** Opening SOURCE DATA block **

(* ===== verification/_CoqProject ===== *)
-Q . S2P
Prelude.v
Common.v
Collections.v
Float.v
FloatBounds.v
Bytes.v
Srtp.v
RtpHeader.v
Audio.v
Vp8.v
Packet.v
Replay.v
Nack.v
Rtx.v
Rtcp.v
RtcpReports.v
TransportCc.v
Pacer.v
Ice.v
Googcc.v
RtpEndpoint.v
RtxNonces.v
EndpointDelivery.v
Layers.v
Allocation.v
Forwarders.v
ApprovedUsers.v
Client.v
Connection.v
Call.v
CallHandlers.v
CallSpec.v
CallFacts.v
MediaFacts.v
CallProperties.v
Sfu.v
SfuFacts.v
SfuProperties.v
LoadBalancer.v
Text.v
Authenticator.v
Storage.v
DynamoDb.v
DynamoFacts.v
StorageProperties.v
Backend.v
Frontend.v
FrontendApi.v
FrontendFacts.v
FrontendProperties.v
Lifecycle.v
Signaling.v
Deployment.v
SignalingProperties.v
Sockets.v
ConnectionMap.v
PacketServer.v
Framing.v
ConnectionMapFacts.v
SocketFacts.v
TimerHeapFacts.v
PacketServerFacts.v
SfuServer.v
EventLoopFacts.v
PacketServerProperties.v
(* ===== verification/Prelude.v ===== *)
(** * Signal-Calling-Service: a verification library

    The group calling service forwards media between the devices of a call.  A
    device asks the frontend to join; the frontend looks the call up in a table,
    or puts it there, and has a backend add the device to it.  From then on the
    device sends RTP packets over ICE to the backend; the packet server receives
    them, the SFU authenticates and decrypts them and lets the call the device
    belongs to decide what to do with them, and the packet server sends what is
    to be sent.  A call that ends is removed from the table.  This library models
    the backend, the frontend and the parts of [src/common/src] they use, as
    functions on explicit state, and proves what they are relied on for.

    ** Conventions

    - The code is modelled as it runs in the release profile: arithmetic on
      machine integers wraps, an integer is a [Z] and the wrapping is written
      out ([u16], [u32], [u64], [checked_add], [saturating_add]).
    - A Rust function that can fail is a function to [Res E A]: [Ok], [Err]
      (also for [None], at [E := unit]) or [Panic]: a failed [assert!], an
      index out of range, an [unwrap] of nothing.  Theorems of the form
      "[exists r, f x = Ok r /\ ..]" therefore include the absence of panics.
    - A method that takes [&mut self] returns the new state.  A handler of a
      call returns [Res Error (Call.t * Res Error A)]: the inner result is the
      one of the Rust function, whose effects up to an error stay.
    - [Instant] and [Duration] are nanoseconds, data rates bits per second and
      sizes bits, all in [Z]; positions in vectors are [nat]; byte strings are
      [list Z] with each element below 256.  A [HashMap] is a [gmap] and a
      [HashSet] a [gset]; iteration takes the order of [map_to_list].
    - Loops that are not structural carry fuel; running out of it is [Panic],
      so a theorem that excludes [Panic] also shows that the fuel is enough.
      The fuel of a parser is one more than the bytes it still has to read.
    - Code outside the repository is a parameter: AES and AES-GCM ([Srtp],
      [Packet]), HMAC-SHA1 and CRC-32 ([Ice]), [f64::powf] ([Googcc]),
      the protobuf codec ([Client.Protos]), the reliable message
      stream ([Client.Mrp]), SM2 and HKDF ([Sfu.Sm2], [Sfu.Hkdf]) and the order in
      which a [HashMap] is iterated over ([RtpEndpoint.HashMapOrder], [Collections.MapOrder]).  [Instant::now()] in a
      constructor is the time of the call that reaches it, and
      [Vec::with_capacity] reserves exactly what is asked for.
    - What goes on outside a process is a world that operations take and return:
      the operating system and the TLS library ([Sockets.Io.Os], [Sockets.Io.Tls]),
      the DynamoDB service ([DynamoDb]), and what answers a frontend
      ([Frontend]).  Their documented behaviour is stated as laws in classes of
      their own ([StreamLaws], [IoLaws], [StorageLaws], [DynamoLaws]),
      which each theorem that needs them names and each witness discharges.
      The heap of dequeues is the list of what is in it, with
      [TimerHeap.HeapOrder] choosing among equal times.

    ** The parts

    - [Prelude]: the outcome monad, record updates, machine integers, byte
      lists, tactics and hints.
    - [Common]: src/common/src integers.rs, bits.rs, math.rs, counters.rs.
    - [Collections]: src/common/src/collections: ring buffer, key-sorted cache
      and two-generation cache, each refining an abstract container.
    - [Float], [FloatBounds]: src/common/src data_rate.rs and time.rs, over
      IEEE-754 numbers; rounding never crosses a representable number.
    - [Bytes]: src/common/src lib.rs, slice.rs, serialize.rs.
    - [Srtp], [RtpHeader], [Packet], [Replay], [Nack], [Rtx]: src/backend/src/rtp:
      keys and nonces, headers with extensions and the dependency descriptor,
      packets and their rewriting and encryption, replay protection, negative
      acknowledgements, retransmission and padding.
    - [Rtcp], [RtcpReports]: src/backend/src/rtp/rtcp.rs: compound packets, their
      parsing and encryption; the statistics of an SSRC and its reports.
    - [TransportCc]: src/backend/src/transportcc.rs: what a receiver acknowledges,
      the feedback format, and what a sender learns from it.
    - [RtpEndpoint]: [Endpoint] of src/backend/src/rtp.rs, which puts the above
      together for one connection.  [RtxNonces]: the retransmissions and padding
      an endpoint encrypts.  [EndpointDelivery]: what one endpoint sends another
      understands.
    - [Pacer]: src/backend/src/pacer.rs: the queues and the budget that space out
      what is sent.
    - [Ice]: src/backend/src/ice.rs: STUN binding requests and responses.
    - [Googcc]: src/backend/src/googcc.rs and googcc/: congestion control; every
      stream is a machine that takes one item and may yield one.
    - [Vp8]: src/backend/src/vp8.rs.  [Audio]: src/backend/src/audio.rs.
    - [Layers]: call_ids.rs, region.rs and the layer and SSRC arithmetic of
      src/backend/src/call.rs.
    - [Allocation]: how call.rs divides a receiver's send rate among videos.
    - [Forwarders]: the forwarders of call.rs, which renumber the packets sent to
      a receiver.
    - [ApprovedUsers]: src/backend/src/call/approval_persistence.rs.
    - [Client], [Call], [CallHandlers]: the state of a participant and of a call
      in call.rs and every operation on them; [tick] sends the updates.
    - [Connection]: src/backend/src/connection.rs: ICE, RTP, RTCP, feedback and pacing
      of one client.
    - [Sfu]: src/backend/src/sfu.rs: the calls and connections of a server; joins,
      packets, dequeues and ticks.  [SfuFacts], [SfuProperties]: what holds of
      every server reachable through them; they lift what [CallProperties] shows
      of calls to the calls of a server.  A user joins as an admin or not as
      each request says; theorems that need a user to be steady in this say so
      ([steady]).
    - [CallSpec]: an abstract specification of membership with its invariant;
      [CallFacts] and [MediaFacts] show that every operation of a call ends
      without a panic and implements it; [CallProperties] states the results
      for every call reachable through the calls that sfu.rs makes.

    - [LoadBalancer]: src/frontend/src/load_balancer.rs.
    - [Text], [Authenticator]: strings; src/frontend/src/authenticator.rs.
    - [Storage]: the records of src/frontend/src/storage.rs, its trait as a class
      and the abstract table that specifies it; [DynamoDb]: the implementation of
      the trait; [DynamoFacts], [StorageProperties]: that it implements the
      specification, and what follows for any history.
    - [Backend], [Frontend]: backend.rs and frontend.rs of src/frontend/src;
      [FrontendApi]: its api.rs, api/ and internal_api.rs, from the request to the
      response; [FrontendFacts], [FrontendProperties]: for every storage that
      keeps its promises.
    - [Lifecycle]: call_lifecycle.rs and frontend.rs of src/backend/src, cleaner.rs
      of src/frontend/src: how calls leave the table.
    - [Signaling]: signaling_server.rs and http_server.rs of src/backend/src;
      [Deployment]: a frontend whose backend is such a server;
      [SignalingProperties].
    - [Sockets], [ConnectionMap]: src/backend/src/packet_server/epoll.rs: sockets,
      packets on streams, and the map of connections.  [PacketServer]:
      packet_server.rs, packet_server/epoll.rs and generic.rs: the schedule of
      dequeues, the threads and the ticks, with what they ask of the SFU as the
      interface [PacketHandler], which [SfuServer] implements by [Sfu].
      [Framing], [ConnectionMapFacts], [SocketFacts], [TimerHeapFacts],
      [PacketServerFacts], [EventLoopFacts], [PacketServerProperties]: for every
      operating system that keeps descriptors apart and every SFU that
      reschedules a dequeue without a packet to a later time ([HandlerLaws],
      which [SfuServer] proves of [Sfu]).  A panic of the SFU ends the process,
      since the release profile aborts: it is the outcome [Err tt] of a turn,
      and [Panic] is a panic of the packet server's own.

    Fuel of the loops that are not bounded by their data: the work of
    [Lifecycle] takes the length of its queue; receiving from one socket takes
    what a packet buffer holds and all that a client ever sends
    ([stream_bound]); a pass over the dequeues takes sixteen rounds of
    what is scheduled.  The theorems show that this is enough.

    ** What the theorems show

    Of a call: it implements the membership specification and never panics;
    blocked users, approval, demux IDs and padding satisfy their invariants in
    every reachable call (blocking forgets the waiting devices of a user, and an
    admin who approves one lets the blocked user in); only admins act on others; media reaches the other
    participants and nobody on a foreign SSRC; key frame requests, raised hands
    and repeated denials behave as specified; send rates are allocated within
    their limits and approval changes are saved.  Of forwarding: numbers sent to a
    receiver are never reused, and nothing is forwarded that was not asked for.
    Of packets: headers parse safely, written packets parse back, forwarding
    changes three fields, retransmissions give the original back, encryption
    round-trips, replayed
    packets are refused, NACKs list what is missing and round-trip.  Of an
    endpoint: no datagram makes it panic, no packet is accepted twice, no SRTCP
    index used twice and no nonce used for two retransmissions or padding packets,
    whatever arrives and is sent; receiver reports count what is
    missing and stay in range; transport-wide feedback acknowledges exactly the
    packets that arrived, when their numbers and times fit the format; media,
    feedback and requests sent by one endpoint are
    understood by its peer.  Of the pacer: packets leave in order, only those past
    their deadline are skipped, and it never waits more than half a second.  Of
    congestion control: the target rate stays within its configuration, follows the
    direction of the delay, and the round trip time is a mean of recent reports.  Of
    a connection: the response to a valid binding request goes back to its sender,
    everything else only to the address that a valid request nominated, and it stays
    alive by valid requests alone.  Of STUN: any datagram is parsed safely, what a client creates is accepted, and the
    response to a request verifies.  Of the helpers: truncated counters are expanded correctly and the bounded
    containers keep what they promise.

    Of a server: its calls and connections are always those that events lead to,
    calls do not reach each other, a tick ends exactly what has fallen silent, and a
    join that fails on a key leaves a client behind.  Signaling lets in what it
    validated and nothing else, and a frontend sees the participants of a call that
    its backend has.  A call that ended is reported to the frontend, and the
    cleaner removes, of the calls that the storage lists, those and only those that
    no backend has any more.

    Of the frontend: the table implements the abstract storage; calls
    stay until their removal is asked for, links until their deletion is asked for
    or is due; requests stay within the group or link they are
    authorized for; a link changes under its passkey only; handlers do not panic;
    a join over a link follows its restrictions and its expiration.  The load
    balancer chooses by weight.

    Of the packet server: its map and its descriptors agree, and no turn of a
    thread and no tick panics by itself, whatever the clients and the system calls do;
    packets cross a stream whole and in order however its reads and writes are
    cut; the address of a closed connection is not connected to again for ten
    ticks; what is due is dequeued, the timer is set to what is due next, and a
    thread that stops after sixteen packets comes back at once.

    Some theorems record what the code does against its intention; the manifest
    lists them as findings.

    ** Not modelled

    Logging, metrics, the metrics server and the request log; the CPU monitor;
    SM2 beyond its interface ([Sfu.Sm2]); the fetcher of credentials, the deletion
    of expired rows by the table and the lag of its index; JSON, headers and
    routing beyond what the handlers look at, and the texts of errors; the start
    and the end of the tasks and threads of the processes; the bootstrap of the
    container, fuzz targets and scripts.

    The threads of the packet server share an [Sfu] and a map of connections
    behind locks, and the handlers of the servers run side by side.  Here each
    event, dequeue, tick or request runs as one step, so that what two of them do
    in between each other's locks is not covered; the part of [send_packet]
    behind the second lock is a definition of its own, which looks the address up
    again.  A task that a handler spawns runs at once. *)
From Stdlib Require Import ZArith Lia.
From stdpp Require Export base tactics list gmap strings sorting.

** Closing SOURCE DATA block **
** Opening SOURCE DATA block **

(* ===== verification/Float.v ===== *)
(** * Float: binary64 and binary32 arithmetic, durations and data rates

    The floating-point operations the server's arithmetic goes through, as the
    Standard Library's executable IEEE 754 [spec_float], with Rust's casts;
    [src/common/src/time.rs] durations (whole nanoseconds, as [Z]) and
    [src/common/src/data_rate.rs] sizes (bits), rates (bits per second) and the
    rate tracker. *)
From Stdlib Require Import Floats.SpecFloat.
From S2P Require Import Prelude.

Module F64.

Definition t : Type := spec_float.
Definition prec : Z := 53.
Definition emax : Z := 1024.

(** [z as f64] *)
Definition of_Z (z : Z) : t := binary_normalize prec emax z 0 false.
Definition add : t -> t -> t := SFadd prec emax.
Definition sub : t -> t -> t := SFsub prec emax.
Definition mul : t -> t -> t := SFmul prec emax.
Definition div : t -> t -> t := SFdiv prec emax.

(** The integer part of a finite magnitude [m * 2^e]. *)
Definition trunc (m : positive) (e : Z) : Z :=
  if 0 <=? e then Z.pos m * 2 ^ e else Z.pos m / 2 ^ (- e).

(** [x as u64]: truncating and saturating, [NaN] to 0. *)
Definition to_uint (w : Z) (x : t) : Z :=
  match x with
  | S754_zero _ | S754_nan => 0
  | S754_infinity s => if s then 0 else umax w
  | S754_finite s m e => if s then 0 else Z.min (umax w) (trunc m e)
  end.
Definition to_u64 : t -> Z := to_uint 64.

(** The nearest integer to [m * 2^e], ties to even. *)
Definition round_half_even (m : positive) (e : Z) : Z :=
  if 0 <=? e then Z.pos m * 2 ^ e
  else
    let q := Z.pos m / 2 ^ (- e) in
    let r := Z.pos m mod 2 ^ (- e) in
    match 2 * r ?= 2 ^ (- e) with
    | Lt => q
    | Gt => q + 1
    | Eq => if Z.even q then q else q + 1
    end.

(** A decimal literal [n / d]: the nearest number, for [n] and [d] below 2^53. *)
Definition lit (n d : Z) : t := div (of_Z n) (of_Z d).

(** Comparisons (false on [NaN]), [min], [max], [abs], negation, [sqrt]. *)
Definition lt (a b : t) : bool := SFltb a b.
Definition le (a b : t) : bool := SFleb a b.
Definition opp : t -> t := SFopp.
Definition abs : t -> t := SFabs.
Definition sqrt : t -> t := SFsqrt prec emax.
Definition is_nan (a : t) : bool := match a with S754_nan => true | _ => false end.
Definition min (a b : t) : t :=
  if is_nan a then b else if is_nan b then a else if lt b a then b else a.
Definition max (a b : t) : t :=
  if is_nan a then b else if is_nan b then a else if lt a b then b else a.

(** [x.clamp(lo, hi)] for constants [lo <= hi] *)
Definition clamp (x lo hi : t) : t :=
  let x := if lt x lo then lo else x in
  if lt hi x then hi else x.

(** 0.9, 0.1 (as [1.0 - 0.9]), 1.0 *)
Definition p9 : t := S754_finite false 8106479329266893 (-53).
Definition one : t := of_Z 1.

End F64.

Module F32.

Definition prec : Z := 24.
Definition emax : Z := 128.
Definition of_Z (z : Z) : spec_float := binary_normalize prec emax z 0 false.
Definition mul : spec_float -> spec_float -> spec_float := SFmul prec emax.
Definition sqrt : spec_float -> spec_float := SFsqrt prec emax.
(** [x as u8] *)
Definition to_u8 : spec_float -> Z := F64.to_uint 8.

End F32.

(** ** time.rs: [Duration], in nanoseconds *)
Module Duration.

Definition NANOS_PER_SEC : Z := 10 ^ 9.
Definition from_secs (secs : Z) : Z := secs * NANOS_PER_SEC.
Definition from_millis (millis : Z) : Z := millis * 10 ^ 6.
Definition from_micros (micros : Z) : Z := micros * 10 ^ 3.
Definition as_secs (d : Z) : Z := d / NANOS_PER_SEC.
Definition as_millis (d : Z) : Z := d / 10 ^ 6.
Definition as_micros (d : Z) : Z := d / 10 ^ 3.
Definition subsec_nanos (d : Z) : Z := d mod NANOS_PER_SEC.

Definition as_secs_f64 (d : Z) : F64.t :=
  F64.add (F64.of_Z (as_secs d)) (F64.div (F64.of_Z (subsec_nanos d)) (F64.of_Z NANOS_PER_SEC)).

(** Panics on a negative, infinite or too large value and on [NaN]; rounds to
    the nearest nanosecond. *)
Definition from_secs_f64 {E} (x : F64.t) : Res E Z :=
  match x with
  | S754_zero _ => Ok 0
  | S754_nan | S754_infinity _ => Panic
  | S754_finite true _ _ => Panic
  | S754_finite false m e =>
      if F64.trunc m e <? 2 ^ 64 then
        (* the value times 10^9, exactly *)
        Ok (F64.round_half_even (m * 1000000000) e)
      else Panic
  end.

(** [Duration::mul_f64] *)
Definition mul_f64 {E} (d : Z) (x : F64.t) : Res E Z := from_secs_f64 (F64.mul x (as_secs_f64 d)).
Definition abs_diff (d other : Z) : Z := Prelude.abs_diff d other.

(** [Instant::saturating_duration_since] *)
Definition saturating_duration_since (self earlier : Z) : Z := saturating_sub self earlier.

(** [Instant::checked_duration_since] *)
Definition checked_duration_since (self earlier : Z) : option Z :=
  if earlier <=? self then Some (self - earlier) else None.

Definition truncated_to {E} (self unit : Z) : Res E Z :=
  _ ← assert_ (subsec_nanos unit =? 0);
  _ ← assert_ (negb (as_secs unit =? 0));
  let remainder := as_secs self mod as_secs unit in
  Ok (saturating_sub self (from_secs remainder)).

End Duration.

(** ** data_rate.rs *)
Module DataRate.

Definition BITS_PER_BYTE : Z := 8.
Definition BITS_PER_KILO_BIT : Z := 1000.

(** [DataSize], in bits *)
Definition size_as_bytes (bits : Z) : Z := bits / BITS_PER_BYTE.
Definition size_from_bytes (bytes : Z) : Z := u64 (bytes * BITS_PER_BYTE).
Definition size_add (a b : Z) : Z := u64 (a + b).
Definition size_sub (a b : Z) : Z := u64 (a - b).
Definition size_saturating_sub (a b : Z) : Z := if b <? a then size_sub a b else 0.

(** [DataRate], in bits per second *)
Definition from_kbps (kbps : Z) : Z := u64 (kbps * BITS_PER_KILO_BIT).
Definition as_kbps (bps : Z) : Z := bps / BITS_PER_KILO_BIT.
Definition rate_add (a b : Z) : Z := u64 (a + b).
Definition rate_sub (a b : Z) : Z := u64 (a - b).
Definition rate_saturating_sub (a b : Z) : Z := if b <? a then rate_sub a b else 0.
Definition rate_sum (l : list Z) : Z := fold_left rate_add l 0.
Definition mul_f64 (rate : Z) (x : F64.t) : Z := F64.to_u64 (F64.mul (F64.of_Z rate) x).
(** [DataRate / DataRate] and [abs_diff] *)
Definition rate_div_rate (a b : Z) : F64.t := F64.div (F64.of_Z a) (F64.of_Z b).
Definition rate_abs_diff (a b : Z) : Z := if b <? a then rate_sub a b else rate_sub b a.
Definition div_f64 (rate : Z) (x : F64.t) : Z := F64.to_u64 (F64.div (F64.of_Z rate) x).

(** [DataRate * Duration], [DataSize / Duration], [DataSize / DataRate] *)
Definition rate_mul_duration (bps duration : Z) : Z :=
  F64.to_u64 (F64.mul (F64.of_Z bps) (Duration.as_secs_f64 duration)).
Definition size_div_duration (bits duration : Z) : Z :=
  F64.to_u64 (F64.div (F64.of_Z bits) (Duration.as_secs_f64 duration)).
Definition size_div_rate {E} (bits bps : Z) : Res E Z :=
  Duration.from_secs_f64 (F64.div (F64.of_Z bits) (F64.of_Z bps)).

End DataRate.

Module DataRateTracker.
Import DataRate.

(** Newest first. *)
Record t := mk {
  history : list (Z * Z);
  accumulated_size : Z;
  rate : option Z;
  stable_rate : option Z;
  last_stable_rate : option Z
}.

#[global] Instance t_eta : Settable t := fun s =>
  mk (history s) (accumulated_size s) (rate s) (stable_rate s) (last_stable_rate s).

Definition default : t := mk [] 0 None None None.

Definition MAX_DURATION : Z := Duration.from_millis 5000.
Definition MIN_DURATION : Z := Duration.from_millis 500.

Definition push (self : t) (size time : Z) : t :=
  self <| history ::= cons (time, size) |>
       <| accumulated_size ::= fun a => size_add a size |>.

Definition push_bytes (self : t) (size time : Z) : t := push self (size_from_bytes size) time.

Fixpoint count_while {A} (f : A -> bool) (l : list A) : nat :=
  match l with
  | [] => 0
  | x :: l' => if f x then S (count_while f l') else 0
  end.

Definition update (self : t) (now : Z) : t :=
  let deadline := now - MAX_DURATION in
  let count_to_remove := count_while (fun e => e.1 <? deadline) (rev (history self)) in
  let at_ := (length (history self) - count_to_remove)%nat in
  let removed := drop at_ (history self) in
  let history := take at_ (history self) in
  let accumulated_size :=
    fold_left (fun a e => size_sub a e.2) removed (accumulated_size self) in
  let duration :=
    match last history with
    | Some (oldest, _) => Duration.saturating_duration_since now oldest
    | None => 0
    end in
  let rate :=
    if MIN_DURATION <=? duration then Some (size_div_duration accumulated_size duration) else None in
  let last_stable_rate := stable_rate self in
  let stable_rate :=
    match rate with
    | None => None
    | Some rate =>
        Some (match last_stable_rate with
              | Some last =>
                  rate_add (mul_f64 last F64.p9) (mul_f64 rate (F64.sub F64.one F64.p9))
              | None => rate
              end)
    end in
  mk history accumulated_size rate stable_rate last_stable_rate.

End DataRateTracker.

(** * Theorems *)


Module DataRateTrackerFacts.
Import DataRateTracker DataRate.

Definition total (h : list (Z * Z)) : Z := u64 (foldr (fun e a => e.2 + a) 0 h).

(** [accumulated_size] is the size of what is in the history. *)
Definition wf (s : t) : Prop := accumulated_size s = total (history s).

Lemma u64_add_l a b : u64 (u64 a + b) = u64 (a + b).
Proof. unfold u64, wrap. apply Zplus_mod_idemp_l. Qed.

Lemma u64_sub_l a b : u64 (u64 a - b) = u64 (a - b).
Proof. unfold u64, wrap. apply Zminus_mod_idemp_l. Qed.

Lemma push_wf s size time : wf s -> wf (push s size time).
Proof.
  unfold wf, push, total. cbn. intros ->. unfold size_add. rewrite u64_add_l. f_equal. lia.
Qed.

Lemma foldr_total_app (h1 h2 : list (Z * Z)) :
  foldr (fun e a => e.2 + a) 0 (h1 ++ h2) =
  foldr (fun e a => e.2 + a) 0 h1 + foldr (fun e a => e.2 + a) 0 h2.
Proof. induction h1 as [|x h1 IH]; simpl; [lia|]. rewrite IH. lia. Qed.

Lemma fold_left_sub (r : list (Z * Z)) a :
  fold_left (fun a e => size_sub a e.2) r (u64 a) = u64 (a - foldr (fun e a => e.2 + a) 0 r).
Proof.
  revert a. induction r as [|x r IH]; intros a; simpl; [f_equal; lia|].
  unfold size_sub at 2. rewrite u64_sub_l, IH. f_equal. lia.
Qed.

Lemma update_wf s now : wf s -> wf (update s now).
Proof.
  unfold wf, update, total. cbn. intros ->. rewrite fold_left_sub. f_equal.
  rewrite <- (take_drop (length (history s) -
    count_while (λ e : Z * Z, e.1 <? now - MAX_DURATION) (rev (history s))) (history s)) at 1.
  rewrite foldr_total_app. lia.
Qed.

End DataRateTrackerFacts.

** Closing SOURCE DATA block **

- **WHAT THE TASK ASKS**: Gather each line of the listing that holds the string "FrontendProperties".

- **TASK RESULT**:
FrontendProperties.v
      response; [FrontendFacts], [FrontendProperties]: for every storage that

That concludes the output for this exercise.